I borrowed one to make the Yerba Buena Hill run, and discovered that at over twenty mile an hour, the rear calipers simply rip off. At thirty you DO NOT DARE hit your front brake while pointing down a steep hill. You will FLY for awhile if you do. And at forty, the cheap bike will start to loosen. The front fork to front handlebar connection will be severed by a loosened gooseneck wedge/bolt combo. The untrue wheels will start wobbling crazily and at 45 the whole thing will simply start coming apart from underneath you. I did not yell “She’s breaking up, she’s breaking up!” But those immortal words fit the situation better than any others I have ever come across. “I can’t hold her! She’s breaking up!”

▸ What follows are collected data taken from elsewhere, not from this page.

(* ===== verification/Protocols.v ===== *)
(** * The structures of [paxos_protocol.h] and [rsm_protocol.h]

    Each structure is marshalled field by field, in the order its [operator<<]
    names them; [fields] is that list of fields.  A structure inherits the
    marshalling contract of its fields. *)

From S2P Require Import Prelude Marshall MarshallSpec.

(** ** Structures *)
Section struct.
Context `{Allocator} {A B : Type} {MB : Marshal B} (fields : A -> B) (of_fields : B -> A).

Definition Marshal_struct (d : A) : Marshal A :=
  {| dflt := d;
     put m a := put m (fields a);
     get old u := '(x, u) ← get (fields old) u; Ret (of_fields x, u) |}.

Context {SB : MarshalSpec B} (of_fields_fields : forall a, of_fields (fields a) = a).

#[local] Obligation Tactic := idtac.
Program Definition MarshalSpec_struct (d : A) : @MarshalSpec _ A (Marshal_struct d) :=
  {| enc a := enc (fields a); valid a := valid (fields a) |}.
Next Obligation. intros d m0 c a Hm Hv Hl. exact (put_ok m0 c (fields a) Hm Hv Hl). Qed.
Next Obligation.
  intros d old u a r Hu Hv. destruct (get_ok (fields old) u (fields a) r Hu Hv) as (u' & E & Hu').
  exists u'. simpl. rewrite E. rsimpl. by rewrite of_fields_fields.
Qed.
Next Obligation.
  intros d old u a r Hu Hv Hp. destruct (get_truncated (fields old) u (fields a) r Hu Hv Hp) as (x & u' & r' & E & Hu').
  exists (of_fields x), u', r'. simpl. by rewrite E.
Qed.
Next Obligation.
  intros d old u r Hu. destruct (get_failed (fields old) u r Hu) as (x & u' & r' & E & Hu').
  exists (of_fields x), u', r'. simpl. by rewrite E.
Qed.
End struct.

(** ** paxos_protocol.h *)
Record prop_t := Prop_t { n : Z; m : str }.

(** [operator>] and [operator>=] of [paxos.cc]. *)
Definition prop_gt (a b : prop_t) : bool := (n b <? n a) || ((n a =? n b) && str_gtb (m a) (m b)).
Definition prop_ge (a b : prop_t) : bool := (n b <? n a) || ((n a =? n b) && str_geb (m a) (m b)).

Definition prop_fields (p : prop_t) : uint * str := (UInt (n p), m p).
Definition prop_of (x : uint * str) : prop_t := Prop_t (uint_val x.1) x.2.

Module paxos_protocol.
Definition OK : Z := 0.
Definition ERR : Z := 1.
Record preparearg := Preparearg { pa_instance : Z; pa_n : prop_t }.
Record prepareres := Prepareres { oldinstance : bool; accept : bool; pr_n_a : prop_t; pr_v_a : str }.
Record acceptarg := Acceptarg { aa_instance : Z; aa_n : prop_t; aa_v : str }.
Record decidearg := Decidearg { da_instance : Z; da_v : str }.
End paxos_protocol.
Import paxos_protocol.

(** ** rsm_protocol.h *)
Record viewstamp := Viewstamp { vid : Z; seqno : Z }.
Definition viewstamp_eqb (a b : viewstamp) : bool := (vid a =? vid b) && (seqno a =? seqno b).
Definition viewstamp_gt (a b : viewstamp) : bool := (vid b <? vid a) || ((vid a =? vid b) && (seqno b <? seqno a)).
Definition viewstamp_neb (a b : viewstamp) : bool := negb (vid a =? vid b) || negb (seqno a =? seqno b).

Module rsm_protocol.
Definition OK : Z := 0.
Definition ERR : Z := 1.
Definition BUSY : Z := 2.
Record transferres := Transferres { state : str; last : viewstamp }.
Record joinres := Joinres { log : str }.
End rsm_protocol.
Import rsm_protocol.

(** ** Marshalling *)
Section instances.
Context `{Allocator}.

#[export] Instance Marshal_prop : Marshal prop_t := Marshal_struct prop_fields prop_of (Prop_t 0 []).
#[export] Instance MarshalSpec_prop : MarshalSpec prop_t.
Proof. apply MarshalSpec_struct; [apply _|by intros []]. Defined.

Definition preparearg_fields (a : preparearg) : uint * prop_t := (UInt (pa_instance a), pa_n a).
#[export] Instance Marshal_preparearg : Marshal preparearg :=
  Marshal_struct preparearg_fields (fun x => Preparearg (uint_val x.1) x.2) (Preparearg 0 (Prop_t 0 [])).
#[export] Instance MarshalSpec_preparearg : MarshalSpec preparearg.
Proof. apply MarshalSpec_struct; [apply _|by intros []]. Defined.

Definition prepareres_fields (r : prepareres) : bool * (bool * (prop_t * str)) :=
  (oldinstance r, (accept r, (pr_n_a r, pr_v_a r))).
#[export] Instance Marshal_prepareres : Marshal prepareres :=
  Marshal_struct prepareres_fields (fun x => Prepareres x.1 x.2.1 x.2.2.1 x.2.2.2)
    (Prepareres false false (Prop_t 0 []) []).
#[export] Instance MarshalSpec_prepareres : MarshalSpec prepareres.
Proof. apply MarshalSpec_struct; [apply _|by intros []]. Defined.

Definition acceptarg_fields (a : acceptarg) : uint * (prop_t * str) := (UInt (aa_instance a), (aa_n a, aa_v a)).
#[export] Instance Marshal_acceptarg : Marshal acceptarg :=
  Marshal_struct acceptarg_fields (fun x => Acceptarg (uint_val x.1) x.2.1 x.2.2) (Acceptarg 0 (Prop_t 0 []) []).
#[export] Instance MarshalSpec_acceptarg : MarshalSpec acceptarg.
Proof. apply MarshalSpec_struct; [apply _|by intros []]. Defined.

Definition decidearg_fields (a : decidearg) : uint * str := (UInt (da_instance a), da_v a).
#[export] Instance Marshal_decidearg : Marshal decidearg :=
  Marshal_struct decidearg_fields (fun x => Decidearg (uint_val x.1) x.2) (Decidearg 0 []).
#[export] Instance MarshalSpec_decidearg : MarshalSpec decidearg.
Proof. apply MarshalSpec_struct; [apply _|by intros []]. Defined.

Definition viewstamp_fields (v : viewstamp) : uint * uint := (UInt (vid v), UInt (seqno v)).
#[export] Instance Marshal_viewstamp : Marshal viewstamp :=
  Marshal_struct viewstamp_fields (fun x => Viewstamp (uint_val x.1) (uint_val x.2)) (Viewstamp 0 0).
#[export] Instance MarshalSpec_viewstamp : MarshalSpec viewstamp.
Proof. apply MarshalSpec_struct; [apply _|by intros []]. Defined.

Definition transferres_fields (r : transferres) : str * viewstamp := (state r, last r).
#[export] Instance Marshal_transferres : Marshal transferres :=
  Marshal_struct transferres_fields (fun x => Transferres x.1 x.2) (Transferres [] (Viewstamp 0 0)).
#[export] Instance MarshalSpec_transferres : MarshalSpec transferres.
Proof. apply MarshalSpec_struct; [apply _|by intros []]. Defined.

#[export] Instance Marshal_joinres : Marshal joinres := Marshal_struct log Joinres (Joinres []).
#[export] Instance MarshalSpec_joinres : MarshalSpec joinres.
Proof. apply MarshalSpec_struct; [apply _|by intros []]. Defined.
End instances.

I went down in a pair of cut-offs and a tank top. No helmet. I had shoes, but no socks. I didn’t even fly, I just sagged to the ground at high speed while what was once a bicycle turned into a pretzel. Skin was removed from both my shoulders all the way down each arm, and down both outside thighs and both shins on the sides. I truly was an equal opportunity shredder. The man who lived directly across the street from my house had heard the crash and rushed down to help me. He was a radiologist, but in my state, that was close enough.

What I remember most about the injuries was just how huge the scabs were. My arms and legs were basically scabs, and they would tear if I tried to open or close my arms or work my legs at all.

For a week, I was allowed to stay home from school, and I walked around the house like Frankenstein. With the scabs on my face-cheeks and my butt cheeks- and just like Yerba Buena Hill herself- I truly was a monster.

8 comments:

whimsicalnbrainpan said...

LMAO! I skinned my butt roller skating when I was ten. I was wearing loose shorts and for some reason my feet went out from under me and I skidded for about 20ft. I couldn't sit for a week. Always wore jeans after that no matter how warm it was.

Hammer said...

You bring back a slew of memories.
Funny that the hill was name "good herb" I had a go cart exactly as you describe. Too bad common sense physics was lost on us kids back then. Well then we wouldn't have had as much fun...


I had a skateboard I got in 76 with urathane wheels that I rode sitting down on my own hill but instead of gravel we had goat head stickers. Which would imbed themselves into the body.
Couldn't ride a bike because these thorns would flatten tires.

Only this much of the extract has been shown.